■ TASK TO COMPLETE ■
Search the records below for the word "Some" and show every line where it occurs.

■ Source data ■
=== Begin Enclosure ===

Definition parse_field (field_def : string) : res DataField :=
  match split_first ":" field_def with
  | None => Err (ValueError "Field definition must be in format 'fieldName:fieldType'")
  | Some (n, t) =>
      let field_name := strip n in
      let field_type := lower (strip t) in
      if bool_decide (field_name = "") then Err (ValueError "Field name cannot be empty")
      else t ← of_option (ValueError ("Invalid field type '" +:+ field_type +:+ "'. Valid types are: "
                                      +:+ join ", " (map field_type_value field_types)))
                 (enum_of field_type_value field_types field_type);
           Ok {| fieldName := field_name; fieldType := t |}
  end.

(** A [ValueError] becomes an error of the command line. *)
Definition parse_field_def (field_def : string) : res DataField :=
  match parse_field field_def with
  | Err (ValueError m) => Err (CLIError ("Invalid field definition '" +:+ field_def +:+ "': " +:+ m))
  | r => r
  end.
(* ===== verification/CliConfig.v ===== *)
(** * Clean room configuration commands

    [azext_cleanroom/config_cmd.py] and the configuration commands of [custom.py]:
    identities, data sources and sinks, telemetry, applications, the network, and
    the keys that wrap the data keys. *)

From S2P Require Import Prelude PyStr Base64 Json JsonFacts PyFloat Sha256 SparkModels Settings Helpers CleanroomModels SpecModels AppBuilder ConfigModels ConfigHelpers Encryptor DeployTemplate InitContainer CliStores CliData.
From Stdlib Require Import Ascii.

(** ** Updates of a specification *)

Definition with_identities (s : CleanRoomSpecification) (l : list Identity) : CleanRoomSpecification :=
  {| sandbox := sandbox s; identities := l; datasources := datasources s; datasinks := datasinks s;
     applications := applications s; network := network s; spec_governance := spec_governance s |}.
Definition with_applications (s : CleanRoomSpecification) (l : list SpecApplication) : CleanRoomSpecification :=
  {| sandbox := sandbox s; identities := identities s; datasources := datasources s; datasinks := datasinks s;
     applications := l; network := network s; spec_governance := spec_governance s |}.
Definition with_network (s : CleanRoomSpecification) (n : NetworkSettings) : CleanRoomSpecification :=
  {| sandbox := sandbox s; identities := identities s; datasources := datasources s; datasinks := datasinks s;
     applications := applications s; network := Some n; spec_governance := spec_governance s |}.
Definition with_governance (s : CleanRoomSpecification) (g : SpecGovernance) : CleanRoomSpecification :=
  {| sandbox := sandbox s; identities := identities s; datasources := datasources s; datasinks := datasinks s;
     applications := applications s; network := network s; spec_governance := Some g |}.

Definition with_http (n : NetworkSettings) (h : option HttpSettings) : NetworkSettings :=
  {| net_http := h; net_tcp := net_tcp n; net_dns := net_dns n |}.
Definition with_tcp (n : NetworkSettings) (t : option TcpSettings) : NetworkSettings :=
  {| net_http := net_http n; net_tcp := t; net_dns := net_dns n |}.
Definition with_dns (n : NetworkSettings) (d : option DnsSettings) : NetworkSettings :=
  {| net_http := net_http n; net_tcp := net_tcp n; net_dns := d |}.

Definition no_network : NetworkSettings := {| net_http := None; net_tcp := None; net_dns := None |}.
Definition no_http : HttpSettings := {| http_inbound := None; http_outbound := None |}.
Definition no_governance : SpecGovernance := {| gov_consent := None; gov_audit := None; gov_telemetry := None |}.
Definition no_telemetry : SpecTelemetry := {| tel_infrastructure := None; tel_application := None |}.

Definition empty_spec : CleanRoomSpecification :=
  {| sandbox := None; identities := [default_identity]; datasources := []; datasinks := []; applications := [];
     network := None; spec_governance := None |}.

(** ** Command lines

    [shlex.split]: words, quotes and escapes. *)

Inductive shlex_state := SBlank | SWord | SSingle | SDouble.

(** [word] is the word read so far, [escaped] after a backslash. *)
Fixpoint shlex_go (st : shlex_state) (escaped : bool) (word s : string) : res (list string) :=
  match s with
  | "" =>
      if escaped then Err (ValueError "No escaped character")
      else match st with
           | SBlank => Ok []
           | SWord => Ok [word]
           | SSingle | SDouble => Err (ValueError "No closing quotation")
           end
  | String c s' =>
      let put := word +:+ String c "" in
      if escaped then
        match st with
        | SDouble =>
            shlex_go SDouble false
              (if bool_decide (c = ascii_of_nat 34 \/ c = "\"%char) then put else word +:+ "\" +:+ String c "") s'
        | _ => shlex_go SWord false put s'
        end
      else match st with
           | SSingle => if bool_decide (c = "'"%char) then shlex_go SWord false word s' else shlex_go SSingle false put s'
           | SDouble =>
               if bool_decide (c = ascii_of_nat 34) then shlex_go SWord false word s'
               else if bool_decide (c = "\"%char) then shlex_go SDouble true word s'
               else shlex_go SDouble false put s'
           | SBlank | SWord =>
               if is_space c then match st with SWord => cons word <$> shlex_go SBlank false "" s' | _ => shlex_go SBlank false "" s' end
               else if bool_decide (c = "'"%char) then shlex_go SSingle false word s'
               else if bool_decide (c = ascii_of_nat 34) then shlex_go SDouble false word s'
               else if bool_decide (c = "\"%char) then shlex_go SWord true word s'
               else shlex_go SWord false put s'
           end
  end.

Definition shlex_split (s : string) : res (list string) := shlex_go SBlank false "" s.

Definition is_alnum (c : ascii) : bool :=
  is_digit c || in_range 65 90 c || in_range 97 122 c.

Fixpoint str_filter (p : ascii -> bool) (s : string) : string :=
  match s with "" => "" | String c s' => if p c then String c (str_filter p s') else str_filter p s' end.

(** [os.path.basename] *)
Definition basename (path : string) : string :=
  match rpartition_char "/" path with Some (_, b) => b | None => path end.

Inductive TrafficDirection := Dir_Inbound | Dir_Outbound.

(** The policy of a proxy: an external bundle, or none. *)
Definition proxy_policy (policy_bundle_url : string) : PrivacyProxySettings :=
  {| proxyType := PT_API; proxyMode := PM_Open;
     privacyPolicy :=
       if str_truthy policy_bundle_url then
         Some (Some (ExternalPolicy
           {| documentType := "OCI"; authenticityReceipt := ""; doc_identity := None;
              doc_backingResource :=
                {| resource_name := policy_bundle_url; resource_type := RT_AzureContainerRegistry;
                   resource_id := policy_bundle_url;
                   provider := {| protocol := AzureContainerRegistry; endpoint_url := policy_bundle_url;
                                  endpoint_configuration := Some "" |} |} |}))
       else None;
     configuration := Some ""; encryptionSecrets := None; encryptionSecretAccessIdentity := None |}.

Section Config.
Context {W : Type} (ce : CliEnv W) (cr : CryptEnv W).

Definition read_cleanroom_spec_internal (config_file : string) : M W CleanRoomSpecification :=
  try_except (read_cleanroom_spec (ce_config ce) config_file)
    (fun e => match e with
              | FileNotFoundError _ =>
                  raise (CLIError ("Cannot find file " +:+ config_file +:+ ". Check the --*-config parameter value."))
              | _ => raise e
              end).

Definition write_cleanroom_spec_internal (config_file : string) (config : CleanRoomSpecification) : M W unit :=
  write_cleanroom_spec (ce_config ce) config_file config.

(** ** Identities *)

(** The errors of adding an identity. *)
Definition identity_error (backing_identity kind : string) (e : exn) : exn :=
  if has_code EC_BackingIdentityNotFound e
  then CLIError ("Identity " +:+ backing_identity +:+ " could not be found in the config file. First add the "
                 +:+ backing_identity +:+ " before adding a " +:+ kind +:+ " identity.")
  else if is_spec_error e then CLIError ("Error adding identity: " +:+ exn_str e)
  else e.

Definition or_identity_error {A} (backing_identity kind : string) (r : res A) : res A :=
  match r with Ok a => Ok a | Err e => Err (identity_error backing_identity kind e) end.

Definition config_add_identity_az_federated_cmd
    (cleanroom_config_file name client_id tenant_id backing_identity issuer_url : string) : M W unit :=
  spec ← read_cleanroom_spec_internal cleanroom_config_file;
  l ← lift (or_identity_error backing_identity "federated"
              (add_identity_az_federated (identity_manager (identities spec)) name client_id tenant_id issuer_url backing_identity));
  write_cleanroom_spec_internal cleanroom_config_file (with_identities spec l).

Definition config_add_identity_az_secret_cmd
    (cleanroom_config_file name client_id tenant_id secret_name secret_store_url backing_identity : string) : M W unit :=
  spec ← read_cleanroom_spec_internal cleanroom_config_file;
  l ← lift (or_identity_error backing_identity "secret based"
              (add_identity_az_secret (identity_manager (identities spec)) name client_id tenant_id secret_name secret_store_url
                 backing_identity));
  write_cleanroom_spec_internal cleanroom_config_file (with_identities spec l).

Definition config_add_identity_oidc_attested_cmd (cleanroom_config_file name client_id tenant_id issuer_url : string) : M W unit :=
  spec ← read_cleanroom_spec_internal cleanroom_config_file;
  write_cleanroom_spec_internal cleanroom_config_file
    (with_identities spec (add_identity_oidc_attested (identity_manager (identities spec)) name client_id tenant_id issuer_url)).

(** ** Data sources, data sinks and telemetry *)

Definition config_add_datasource_cmd (cleanroom_config_file datastore_name identity datastore_config_file : string) (o : AddOptions)
  : M W unit :=
  config_add_datastore_internal ce cleanroom_config_file datastore_name datastore_config_file identity Source o.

=== End Enclosure ===

■ ANSWER SECTION ■
  | Some (n, t) =>
     applications := applications s; network := Some n; spec_governance := spec_governance s |}.
     applications := applications s; network := network s; spec_governance := Some g |}.
  match rpartition_char "/" path with Some (_, b) => b | None => path end.
         Some (Some (ExternalPolicy
                                  endpoint_configuration := Some "" |} |} |}))
     configuration := Some ""; encryptionSecrets := None; encryptionSecretAccessIdentity := None |}.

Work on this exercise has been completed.